Saltando entre las ramas y utilizando las lianas para moverse, ambos empezaron a aumentar la velocidad, pero la fuerza de atracción no disminuía, sino que aumentaba.

“Mierda…”

“¡Sigue corriendo!” Ordenó César al ver que la rama de su compañero se rompía y Rupert caía al suelo maldiciendo mientras volvía a levantarse y correr.

Saltando a mitad de camino, César no pudo alcanzar el árbol cuando empezó a flotar y Rupert que se dio cuenta de lo que sucedió, se giró al detenerse.

Por sus ojos abiertos, estuvo claro que lo que fuera que estaba a su espalda, lo sorprendió, pero ese gorila arrancó una liana y la lanzó hacia él.

Apenas la tomó, Rupert lo tiró con toda su fuerza y mientras era empujado hacia adelante, César desactivo su cinturón para que su peso aumentara.

“Dos parpadeos.” Murmuró César tomando el hombro de su compañero y parpadeando con su artefacto.

Ambos se movieron más de cincuenta metros, bastante menos de lo que esperaba y Rupert hizo lo mismo y esta vez ambos saltaron hasta alcanzar los cien metros.

En este punto los árboles estaban siendo arrancados junto a la tierra y el peligro ya era palpable.

Volviendo a correr mientras fortalecían su cuerpo, buscando aumentar su peso, tras dar algunos pasos, César vio como una sombra estaba adelante y al darse cuenta de quien se trataba, saltó hacia el lugar.

Rupert lo acompañó y ambos entraron a un lugar completamente oscuro y tras unos segundos, vieron la luz cuando fueron empujados por una masa oscura al exterior.

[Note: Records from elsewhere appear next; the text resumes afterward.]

(* ===== verification/Concurrency.v ===== *)
(** * Concurrency: programs interleaved over one database

    PostgreSQL at READ COMMITTED, as far as the stores rely on it: every
    statement of a transaction sees the last committed rows, except those its
    own transaction has locked, whose versions are its own; a statement waits
    while another transaction holds a row it locks; a commit publishes the
    transaction's versions at once and releases its locks; the UNIQUE
    constraints hold of every committed database. A pool of programs advances
    one effect at a time, in any order, each effect with any outcome. *)

From Stdlib Require Import ZArith Lia.
From S2P Require Import Prelude External Schema Effects Evolution.

(** ** Rows *)

Definition row_type (r : RowId) : Type :=
  match r with
  | RowUser _ => unit
  | RowProfile _ => profile_rec
  | RowSession _ => session_rec
  | RowCode _ => code_rec
  | RowFamily _ => family_rec
  | RowMember _ => member_rec
  | RowBrowser _ => browser_rec
  | RowLogout _ => logout_rec
  | RowIdentity _ _ => Uuid
  end.

Definition row_get (r : RowId) (d : DB) : option (row_type r) :=
  match r with
  | RowUser id => users d !! id
  | RowProfile id => user_profiles d !! id
  | RowSession id => provider_sessions d !! id
  | RowCode id => authorization_codes d !! id
  | RowFamily id => refresh_families d !! id
  | RowMember id => refresh_token_members d !! id
  | RowBrowser id => browser_authorizations d !! id
  | RowLogout id => logout_challenges d !! id
  | RowIdentity i s => external_identities d !! (i, s)
  end.

(** The row [r] of [src], in [dst]. *)
Definition copy_row (r : RowId) (src dst : DB) : DB :=
  match r with
  | RowUser id => set_users (partial_alter (fun _ => users src !! id) id (users dst)) dst
  | RowProfile id => set_profiles (partial_alter (fun _ => user_profiles src !! id) id (user_profiles dst)) dst
  | RowSession id =>
      set_sessions (partial_alter (fun _ => provider_sessions src !! id) id (provider_sessions dst)) dst
  | RowCode id =>
      set_codes (partial_alter (fun _ => authorization_codes src !! id) id (authorization_codes dst)) dst
  | RowFamily id =>
      set_families (partial_alter (fun _ => refresh_families src !! id) id (refresh_families dst)) dst
  | RowMember id =>
      set_members (partial_alter (fun _ => refresh_token_members src !! id) id (refresh_token_members dst)) dst
  | RowBrowser id =>
      set_browser (partial_alter (fun _ => browser_authorizations src !! id) id (browser_authorizations dst)) dst
  | RowLogout id =>
      set_logouts (partial_alter (fun _ => logout_challenges src !! id) id (logout_challenges dst)) dst
  | RowIdentity i s =>
      set_identities
        (partial_alter (fun _ => external_identities src !! (i, s)) (i, s) (external_identities dst)) dst
  end.
Fixpoint copy_rows (rows : list RowId) (src dst : DB) : DB :=
  match rows with
  | [] => dst
  | r :: rows' => copy_row r src (copy_rows rows' src dst)
  end.

(** ** UNIQUE constraints *)

(** No two rows have the same value in a column that may be NULL. *)
Definition unique_column {V C} `{EqDecision C} (col : V -> option C) (m : gmap Uuid V) : bool :=
  bool_decide (NoDup (omap (fun kv => col kv.2) (map_to_list m))).
(** A user has one identity of an issuer. *)
Definition unique_identities (m : gmap (string * string) Uuid) : bool :=
  bool_decide (NoDup (map (fun kv => (kv.2, kv.1.1)) (map_to_list m))).
Definition unique_db (d : DB) : bool :=
  unique_identities (external_identities d)
  && unique_column (fun s => Some (ps_token_hash s)) (provider_sessions d)
  && unique_column (fun c => Some (ac_code_hash c)) (authorization_codes d)
  && unique_column (fun f => Some (rf_source_code_id f)) (refresh_families d)
  && unique_column (fun m => Some (rt_token_hash m)) (refresh_token_members d)
  && unique_column ba_upstream_state_hash (browser_authorizations d)
  && unique_column ba_claim_hash (browser_authorizations d).

(** ** Transactions *)

(** A transaction or a savepoint of one: the rows it locked, and a database
    that has its versions of them. *)
Record Level := {
  lv_held : list RowId;
  lv_db : DB;
}.

(** The innermost level first. *)
Definition held (tx : list Level) : list RowId := List.concat (map lv_held tx).

(** The database a statement sees. *)
Definition tx_view (c : DB) (tx : list Level) : DB :=
  match tx with
  | [] => c
  | lv :: _ => copy_rows (held tx) (lv_db lv) c
  end.
Definition push_level (c : DB) (tx : list Level) : list Level :=
  {| lv_held := []; lv_db := tx_view c tx |} :: tx.
(** RELEASE SAVEPOINT: the level below takes the locks and the versions. *)
Definition merge_level (lv below : Level) : Level :=
  {| lv_held := lv_held lv ++ lv_held below; lv_db := lv_db lv |}.

(** ** One effect *)

(** What the environment decides of an effect. *)
Record Choice := {
  ch_fault : Fault;
  ch_clock : Uuid -> Z;
  ch_uuid : Uuid;
  ch_bytes : string;
  ch_time : Z;
}.

Definition answer_of {R} (f : Fault) (r : R) : result R DbError :=
  match f with NoFault => Ok r | _ => Err DbFault end.

(** The statement waits for a row another transaction holds. *)
Definition waits (busy rows : list RowId) : bool := existsb (fun r => bool_decide (r ∈ busy)) rows.

(** The program, its transaction and the committed database after one
    effect; [busy] are the rows the others hold. [None]: the program ended,
    it waits, or this outcome is not possible. *)
Definition advance {A} (busy : list RowId) (ch : Choice) (p : prog A) (tx : list Level) (c : DB)
    : option (prog A * list Level * DB) :=
  let f := ch_fault ch in
  match p with
  | Ret _ => None
  | Sql s k =>
      match f with
      | FailBefore => Some (k (Err DbFault), tx, c)
      | _ =>
          let v := tx_view c tx in
          if waits busy (locks s v) then None
          else
            match exec s (ch_clock ch) v with
            | Err e => Some (k (Err e), tx, c)
            | Ok (r, v') =>
                match tx with
                | [] => if unique_db v' then Some (k (answer_of f r), [], v') else None
                | lv :: below =>
                    Some (k (answer_of f r),
                          {| lv_held := locks s v ++ lv_held lv; lv_db := v' |} :: below, c)
                end
            end
      end
  | Begin k =>
      match f with
      | NoFault => Some (k (Ok tt), push_level c tx, c)
      | _ => Some (k (Err DbFault), tx, c)
      end
  | Commit k =>
      match tx with
      | [] => Some (k (answer_of f tt), [], c)
      | lv :: below =>
          match f, below with
          | FailBefore, _ => Some (k (Err DbFault), below, c)
          | _, [] =>
              let c' := tx_view c tx in
              if unique_db c' then Some (k (answer_of f tt), [], c') else None
          | _, lv' :: below' => Some (k (answer_of f tt), merge_level lv lv' :: below', c)
          end
      end
  | Rollback k => Some (k (answer_of f tt), tail tx, c)
  | EndTx k => Some (k, [], c)
  | NewUuid k => Some (k (ch_uuid ch), tx, c)
  | RandomBytes k => Some (k (ch_bytes ch), tx, c)
  | InstantNow k => Some (k (ch_time ch), tx, c)
  | UtcNow k => Some (k (ch_time ch), tx, c)
  end.

(** ** Pools *)

(** A program answers whether it won what it was after. *)
Record Thread := {
  th_prog : prog bool;
  th_tx : list Level;
}.
Record Pool := {
  pl_db : DB;
  pl_threads : list Thread;
}.

(** The rows held by the threads other than the [i]-th. *)
Fixpoint busy_rows (i : nat) (threads : list Thread) {struct threads} : list RowId :=
  match threads, i with
  | [], _ => []
  | _ :: threads', O => flat_map (fun th => held (th_tx th)) threads'
  | th :: threads', S i' => held (th_tx th) ++ busy_rows i' threads'
  end.

Definition advance_thread (i : nat) (ch : Choice) (pool : Pool) : option Pool :=
  match pl_threads pool !! i with
  | None => None
  | Some th =>
      match advance (busy_rows i (pl_threads pool)) ch (th_prog th) (th_tx th) (pl_db pool) with
      | None => None
      | Some (p, tx, c) =>
          Some {| pl_db := c; pl_threads := <[i := {| th_prog := p; th_tx := tx |}]> (pl_threads pool) |}
      end
  end.

(** Some thread advances. *)
Definition pool_step (pool pool' : Pool) : Prop := exists i ch, advance_thread i ch pool = Some pool'.

Definition spawn (p : prog bool) : Thread := {| th_prog := p; th_tx := [] |}.
Definition start (d : DB) (ps : list (prog bool)) : Pool :=
  {| pl_db := d; pl_threads := spawn <$> ps |}.
(** Programs that begin in a running pool. *)
Definition join (pool : Pool) (ps : list (prog bool)) : Pool :=
  {| pl_db := pl_db pool; pl_threads := pl_threads pool ++ (spawn <$> ps) |}.
(** The [i]-th program ended and won. *)
Definition won (i : nat) (pool : Pool) : Prop :=
  exists th, pl_threads pool !! i = Some th /\ th_prog th = Ret true.
(** An operation that wins when it answers what [win] accepts, and one that
    is only there. *)
Definition accepts {E A} (win : A -> bool) (r : result A E) : bool :=
  match r with Ok a => win a | Err _ => false end.
Definition contend {E A} (win : A -> bool) (m : M E A) : prog bool :=
  bind m (fun r => Ret (accepts win r)).
Definition bystand {A} (p : prog A) : prog bool := bind p (fun _ => Ret false).

(** A schedule: which thread advances, and how; threads that cannot are
    passed over. *)
Fixpoint schedule (l : list (nat * Choice)) (pool : Pool) : Pool :=
  match l with
  | [] => pool
  | (i, ch) :: l' =>
      schedule l' (match advance_thread i ch pool with Some pool' => pool' | None => pool end)
  end.

Lemma schedule_steps l pool : rtc pool_step pool (schedule l pool).
Proof.
  revert pool. induction l as [|[i ch] l IH]; intros pool; simpl; [apply rtc_refl|].
  destruct (advance_thread i ch pool) as [pool'|] eqn:Ha; [|apply IH].
  eapply rtc_l; [by exists i, ch|apply IH].
Qed.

A más de trescientos metros de distancia, salieron al lado de una jovencita que estaba mirando el lugar a donde habían estado con una bolsa de papitas.

“¿Qué demonios es eso?” Preguntó Rupert con una voz sorprendida.

En el lugar en donde había estado, los monstruos, insectos y los árboles estaban elevándose hacia una grieta, que estaba tragando todo lo que se acercaba.

La escena tan impactante, no terminó en ese punto.

La tierra estaba siendo arrancada e incluso las grandes rocas estaban subiéndose en el cielo hasta la grieta que lo tragaba todo.

No era una grieta grande, pero era increíble su poder para absorber y si uno miraba el centro de la grieta, buscando a donde iba, solo podía encontrar oscuridad y un vacío inexplicable.

La sombra que estuvo presente en su anterior posición se convirtió en una criatura negra que empezó a luchar para no ser absorbida, pero incluso cuando sacaba brazos negros para anclarse, fue levantada en el aire.

Luchando más y más, en un momento, todo cambio.

“…”

La grieta creció en un segundo, aumentando la fuerza absorbente, arrancando grandes porciones de tierra y dejando un enorme cráter en el área, antes de que tragara todo y desapareciera.

La criatura también fue tragada sin poder escapar y la fuerza llegó hasta donde estaban ellos, moviendo ligeramente sus cuerpos.

En ese mismo momento, en el cielo la gran raíz ilusoria volvió a aparecer como si estuviera tratando de evitar lo que había sucedido.

Y tras de que desapareciera, solo quedo el enorme cráter que fue arrancado de la tierra.

Alice en ese silencio, simplemente terminó su bolsa de papitas y sacó otra de su anillo espacial.

“Creo que es algo bueno que nos hayamos movido pronto…” Murmuró Alice en voz baja.

César no la pudo entender, pero sí pudo captar el peligro.

La forma que todo eso apareció, lo hizo darse cuenta de que este mundo era peligroso y quizás se volvería aún más peligroso con el paso del tiempo.